Process one iteration at a time, dynamically adding/removing sequences:

class ContinuousBatcher:
    def __init__(self, model, max_batch_size):
        self.model = model
        self.active_sequences = []
        self.waiting_queue = []

    async def process_step(self):
        # Add new sequences if capacity available
        while len(self.active_sequences) < max_batch_size and self.waiting_queue:
            self.active_sequences.append(self.waiting_queue.pop(0))

        # Process one token for all active sequences
        if self.active_sequences:
            outputs = self.model.forward_batch(self.active_sequences)

            # Remove completed sequences
            self.active_sequences = [s for s in self.active_sequences if not s.done]

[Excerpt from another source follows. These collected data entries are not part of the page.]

(** The largest [r] with [r ^ 3 <= n], one bit at a time from bit
    [bits - 1] down. *)
Fixpoint icbrt (bits : nat) (n r : Z) : Z :=
  match bits with
  | O => r
  | S b =>
      let r' := Z.lor r (Z.shiftl 1 (Z.of_nat b)) in
      icbrt b n (if r' * r' * r' <=? n then r' else r)
  end.

(** The first 32 bits of the fractional part of the cube root, and of the
    square root, of [p]. *)
Definition frac_cbrt (p : Z) : Z := wrap (icbrt 36 (p * 2 ^ 96) 0).
Definition frac_sqrt (p : Z) : Z := wrap (Z.sqrt (p * 2 ^ 64)).

(** The round constants: from the cube roots of the sixty-four primes. *)
Definition K : list Z := Eval vm_compute in map frac_cbrt primes.

(** The eight working variables, and the chaining value. *)
Record regs := Regs { ra : Z; rb : Z; rc : Z; rd : Z; re : Z; rf : Z; rg : Z; rh : Z }.

(** The initial chaining value: from the square roots of the first eight
    primes. *)
Definition H0 : regs :=
  Eval vm_compute in
    match map frac_sqrt (firstn 8 primes) with
    | [a; b; c; d; e; f; g; h] => Regs a b c d e f g h
    | _ => Regs 0 0 0 0 0 0 0 0
    end.

(** Big-endian words. *)
Definition be32 (x : Z) : list byte :=
  [ Py.byte_of_Z (Z.shiftr x 24); Py.byte_of_Z (Z.shiftr x 16);
    Py.byte_of_Z (Z.shiftr x 8); Py.byte_of_Z x ].

Definition word_of (b3 b2 b1 b0 : byte) : Z :=
  Z.lor (Z.shiftl (Py.Z_of_byte b3) 24)
    (Z.lor (Z.shiftl (Py.Z_of_byte b2) 16)
       (Z.lor (Z.shiftl (Py.Z_of_byte b1) 8) (Py.Z_of_byte b0))).

Fixpoint words_of (bs : list byte) : list Z :=
  match bs with
  | b3 :: b2 :: b1 :: b0 :: rest => word_of b3 b2 b1 b0 :: words_of rest
  | _ => []
  end.

(** Padding: the message, a 0x80 byte, zero bytes up to 56 modulo 64, and
    the bit length as a 64-bit big-endian integer. *)
Definition pad (msg : list byte) : list byte :=
  let len := Z.of_nat (List.length msg) in
  let zeros := Z.to_nat ((55 - len) mod 64) in
  msg ++ [x80] ++ repeat x00 zeros
      ++ be32 (Z.shiftr (8 * len) 32) ++ be32 (8 * len).

(** The message schedule: sixteen words of the block, extended to
    sixty-four.  The list is kept most recent first while it grows. *)
Definition schedule_step (rev_w : list Z) : list Z :=
  match rev_w with
  | w1 :: w2 :: _ =>
      let w7 := nth 6 rev_w 0 in
      let w15 := nth 14 rev_w 0 in
      let w16 := nth 15 rev_w 0 in
      add32 (add32 (add32 (sigma1 w2) w7) (sigma0 w15)) w16 :: rev_w
  | _ => rev_w
  end.

Definition schedule (block : list Z) : list Z :=
  rev (Nat.iter 48 schedule_step (rev block)).

Definition round (s : regs) (kw : Z * Z) : regs :=
  let (k, w) := kw in
  let t1 := add32 (add32 (add32 (add32 (rh s) (Sigma1 (re s))) (Ch (re s) (rf s) (rg s))) k) w in
  let t2 := add32 (Sigma0 (ra s)) (Maj (ra s) (rb s) (rc s)) in
  Regs (add32 t1 t2) (ra s) (rb s) (rc s) (add32 (rd s) t1) (re s) (rf s) (rg s).

Definition compress (h : regs) (block : list Z) : regs :=
  let s := fold_left round (combine K (schedule block)) h in
  Regs (add32 (ra h) (ra s)) (add32 (rb h) (rb s)) (add32 (rc h) (rc s))
       (add32 (rd h) (rd s)) (add32 (re h) (re s)) (add32 (rf h) (rf s))
       (add32 (rg h) (rg s)) (add32 (rh h) (rh s)).

Fixpoint process (nblocks : nat) (bs : list byte) (h : regs) : regs :=
  match nblocks with
  | O => h
  | S n => process n (skipn 64 bs) (compress h (words_of (firstn 64 bs)))
  end.

Definition output (h : regs) : list byte :=
  be32 (ra h) ++ be32 (rb h) ++ be32 (rc h) ++ be32 (rd h)
    ++ be32 (re h) ++ be32 (rf h) ++ be32 (rg h) ++ be32 (rh h).

(** [hashlib.sha256(msg).digest()] *)
Definition digest (msg : list byte) : list byte :=
  let p := pad msg in
  output (process (Nat.div (List.length p) 64) p H0).

End Sha256.

(** ** The open file *)

(** A file opened with mode ['wb']: its content and the position of the
    next write.  A write replaces the bytes under it and extends the file
    when it runs past the end.  The script never seeks, so the position is
    never beyond the end of the content; the zero bytes a real file gets
    in the gap when it is are not modelled. *)
Record file := File { f_data : list byte; f_pos : nat }.

(** [open(path, 'wb')]: whatever [path] held before is discarded. *)
Definition open_wb (old : list byte) : file := File [] 0.

Definition file_write (bs : list byte) (f : file) : file :=
  File (firstn (f_pos f) (f_data f) ++ bs
          ++ skipn (f_pos f + List.length bs) (f_data f))
       (f_pos f + List.length bs).

(** ** Random sources *)

(** What the script draws from: CPython's [random] module, whose
    [choice] and [randint] both reduce to [_randbelow(n)] and whose
    [random()] is [k / 2^53] for a 53-bit integer [k]; and [os.urandom].
    The laws are the documented ranges; nothing is said about the
    distribution. *)
Class RandomSource (G : Type) : Type := {
  randbelow : Z -> G -> Z * G;
  random53 : G -> Z * G;
  urandom : nat -> G -> list byte * G;
  randbelow_range : forall n g, 0 < n -> 0 <= fst (randbelow n g) < n;
  random53_range : forall g, 0 <= fst (random53 g) < 2 ^ 53;
  urandom_length : forall n g, List.length (fst (urandom n g)) = n
}.

(** A source that replays a tape of integers; an exhausted tape yields
    zeros. *)
Definition tape := list Z.

Definition draw (t : tape) : Z * tape :=
  match t with
  | [] => (0, [])
  | x :: t' => (x, t')
  end.

Fixpoint draw_bytes (n : nat) (t : tape) : list byte * tape :=
  match n with
  | O => ([], t)
  | S n' =>
      let (x, t1) := draw t in
      let (bs, t2) := draw_bytes n' t1 in
      (Py.byte_of_Z x :: bs, t2)
  end.

(** ** The monad of the script: state (random source and file) and errors *)

Inductive error := IndexError | ValueError | StructError | OutOfFuel.

Section Script.

Context {G : Type} `{RS : RandomSource G}.

Record world := World { rng : G; out : file }.

Inductive result (A : Type) :=
| Ok (a : A) (w : world)
| Raise (e : error).
Arguments Ok {A} a w.
Arguments Raise {A} e.

Definition M (A : Type) : Type := world -> result A.

Definition ret {A} (a : A) : M A := fun w => Ok a w.
Definition raise {A} (e : error) : M A := fun _ => Raise e.
Definition bind {A B} (m : M A) (k : A -> M B) : M B :=
  fun w => match m w with
           | Ok a w' => k a w'
           | Raise e => Raise e
           end.

Notation "x <- m ;; k" := (bind m (fun x => k))
  (at level 61, m at next level, right associativity).
Notation "m ;;; k" := (bind m (fun _ => k))
  (at level 61, right associativity).

(** [len(b)] *)
Definition len (b : list byte) : Z := Z.of_nat (List.length b).

(** [f.write(b)] *)
Definition f_write (b : list byte) : M unit :=
  fun w => Ok tt (World (rng w) (file_write b (out w))).

Definition with_rng {A} (op : G -> A * G) : M A :=
  fun w => let (a, g) := op (rng w) in Ok a (World g (out w)).

(** [random.choice(seq)] *)
Definition random_choice {A} (seq : list A) : M A :=
  match seq with
  | [] => raise IndexError
  | _ :: _ =>
      i <- with_rng (randbelow (Z.of_nat (List.length seq))) ;;
      match nth_error seq (Z.to_nat i) with
      | Some x => ret x
      | None => raise IndexError
      end
  end.

(** [random.randint(a, b)] *)
Definition random_randint (a b : Z) : M Z :=
  if b <? a then raise ValueError
  else r <- with_rng (randbelow (b - a + 1)) ;; ret (a + r).

(** [random.random()], as the integer [k] of the float [k / 2^53]. *)
Definition random_random : M Z := with_rng random53.

(** [x < c] for [x = k / 2^53] and a float constant [c = c54 / 2^54]. *)
Definition float_lt (k c54 : Z) : bool := 2 * k <? c54.

(** The doubles nearest to 0.3 and 0.2, as numerators over [2^54]. *)
Definition float_0_3 : Z := 5404319552844595.
Definition float_0_2 : Z := 3602879701896397.

(** [os.urandom(n)] *)
Definition os_urandom (n : Z) : M (list byte) :=
  if n <? 0 then raise ValueError else with_rng (urandom (Z.to_nat n)).

(** [for _ in range(count)] around a body that updates the loop's
    variables [s]. *)
Definition for_range {S : Type} (count : Z) (body : S -> M S) (s0 : S) : M S :=
  N.iter (Z.to_N count) (fun acc => s <- acc ;; body s) (ret s0).

(** [[e for _ in range(n)]]: [e] evaluated [n] times, left to right. *)
Fixpoint collect {A} (n : nat) (e : M A) : M (list A) :=
  match n with
  | O => ret []
  | S n' => x <- e ;; xs <- collect n' e ;; ret (x :: xs)
  end.

(** *** The script's constants *)

Definition TARGET_SIZE_BYTES : Z := 750 * 1024 * 1024.

Definition COUNTRY_PREFIXES : list string :=
  [ "234"; "233"; "225"; "221"; "880"; "92"; "91"; "63"; "855"; "856";
    "95"; "66"; "84"; "62"; "60"; "81"; "82"; "98"; "966"; "971";
    "20"; "27"; "254"; "237"; "212"; "351"; "34"; "39"; "33"; "49";
    "31"; "32"; "48"; "358"; "353"; "44"; "61"; "64"; "65"; "55";
    "52"; "57"; "58"; "54"; "51"; "56"; "46"; "47"; "421"; "86";
    "7"; "380"; "90"; "81"; "82"; "66"; "84"; "65"; "60"; "63" ]%string.

Definition DOMAIN_PATTERNS : list string :=
  [ "paypal"; "amazon"; "google"; "microsoft"; "apple"; "netflix"; "bank";
    "secure"; "login"; "verify"; "account"; "support"; "official"; "gov";
    "irs"; "hmrc"; "fedex"; "ups"; "dhl"; "usps"; "royal-mail"; "customs";
    " bitcoin"; "crypto"; "wallet"; "investment"; "refund"; "prize" ]%string.

Definition tlds : list string :=
  [ ".com"; ".net"; ".org"; ".tk"; ".ml"; ".ga"; ".xyz"; ".top"; ".click" ]%string.

Definition subdomains : list string :=
  [ ""; "secure-"; "login-"; "verify-"; "account-"; "support-" ]%string.

Definition phrases : list string :=
  [ "otp"; "verification code"; "account locked"; "urgent"; "click here";
    "congratulations"; "you have won"; "claim your"; "free gift"; "bank";
    "pay now"; "send money"; "wire transfer"; "bitcoin"; "crypto";
    "refund"; "overcharge"; "verify"; "confirm"; "suspended"; "expires" ]%string.

(** *** The script's functions *)

Definition phrase_hash (s : string) : list byte :=
  firstn 16 (Sha256.digest (Py.encode s)).
Lemma uniform_bind {X Y} (c : M world X) (k : X -> M world Y) :
  uniform c -> (forall x, uniform (k x)) -> uniform (bind c k).
Proof.
  intros (r & evs & Hc) Hk. destruct r as [x | e].
  - destruct (Hk x) as (r' & evs' & Hk').
    exists r', (evs ++ evs'). intros w. unfold bind.
    rewrite Hc, Hk'. simpl. rewrite app_assoc. reflexivity.
  - exists (Raise e), evs. intros w. unfold bind. rewrite Hc. reflexivity.
Qed.

Lemma uniform_for_each {X Y} (xs : list X) (body : Y -> X -> M world Y) :
  (forall acc x, uniform (body acc x)) -> forall acc, uniform (for_each xs body acc).
Proof.
  intros Hbody. induction xs as [| x xs IH]; intros acc; simpl.
  - apply uniform_ret.
  - apply uniform_bind; [apply Hbody | exact IH].
Qed.

Lemma uniform_apply_weights (m : spmatrix) (indata : ndarray) (ny nx : nat) :
  uniform (apply_weights m indata ny nx).
Proof.
  unfold apply_weights. apply uniform_bind; [apply uniform_emit | intros _].
  destruct (decide _); [apply uniform_lift | apply uniform_raise].
Qed.

Lemma uniform_regrid_numpy (self : Regridder) (indata : ndarray) :
  uniform (regrid_numpy self indata).
Proof.
  unfold regrid_numpy.
  destruct (decide _); [apply uniform_apply_weights | apply uniform_raise].
Qed.

Lemma uniform_regrid_dataarray (self : Regridder) (dr_in : DataArray) :
  uniform (regrid_dataarray self dr_in).
Proof.
  unfold regrid_dataarray.
  apply uniform_bind; [apply uniform_regrid_numpy | intros outdata].
  do 5 (apply uniform_bind; [apply uniform_lift | intros ?]).
  apply uniform_bind; [| intros; apply uniform_ret].
  apply uniform_for_each. intros acc dim.
  apply uniform_bind; [apply uniform_lift | intros; apply uniform_lift].
Qed.

Lemma uniform_call (self : Regridder) (a : pyobject) : uniform (__call__ self a).
Proof.
  destruct a as [indata | dr_in | c]; simpl.
  - apply uniform_bind; [apply uniform_regrid_numpy | intros; apply uniform_ret].
  - apply uniform_bind; [apply uniform_regrid_dataarray | intros; apply uniform_ret].
  - apply uniform_raise.
Qed.

Lemma uniform_fst {X} (c : M world X) (w1 w2 : world) :
  uniform c -> fst (c w1) = fst (c w2).
Proof. intros (r & evs & Hc). rewrite !Hc. reflexivity. Qed.

Lemma append_assoc (s1 s2 s3 : string) :
  ((s1 ++ s2) ++ s3 = s1 ++ (s2 ++ s3))%string.
Proof.
  induction s1 as [| c s1 IH]; [reflexivity |].
  change (String c ((s1 ++ s2) ++ s3) = String c (s1 ++ (s2 ++ s3)))%string.
  rewrite IH. reflexivity.
Qed.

Result: 2-3x throughput improvement over static batching.

Hardware Considerations

Memory Hierarchy

Registers    ~1 cycle     256 KB per SM
L1/Shared    ~30 cycles   100 KB per SM
L2 Cache     ~200 cycles  40-60 MB total
HBM          ~400 cycles  40-80 GB total

Compute vs Memory Bound

Compute-bound (large batches): Optimize for FLOPS Memory-bound (small batches): Optimize for bandwidth

def is_memory_bound(batch_size, model_size, memory_bandwidth, compute_tflops):
    # Memory time = model_size / bandwidth
    # Compute time = flops / tflops
    memory_time = model_size / memory_bandwidth
    compute_time = (batch_size * model_flops) / compute_tflops
    return memory_time > compute_time

Practical Optimization Checklist

Phase 1: Foundation

  1. Enable KV caching (10-100x speedup)
  2. Use FP16/BF16 (2x speedup vs FP32)
  3. Set optimal batch size

Phase 2: Memory Optimization

  1. Enable FlashAttention (2-3x for long sequences)
  2. Quantize to INT8 (2x memory reduction)
  3. Implement continuous batching

Phase 3: Advanced

  1. INT4 quantization if memory-constrained
  2. Speculative decoding for latency-critical workloads
  3. Profile and optimize specific bottlenecks

Conclusion

Transformer inference optimization is a multi-faceted challenge:

  • KV caching eliminates redundant computation
  • FlashAttention enables long sequences
  • Quantization reduces memory and increases throughput
  • Speculative decoding parallelizes sequential generation
  • Continuous batching maximizes GPU utilization

The right combination depends on your constraints: latency vs throughput, memory vs compute, accuracy vs speed. Understanding these trade-offs is key to deploying transformers effectively.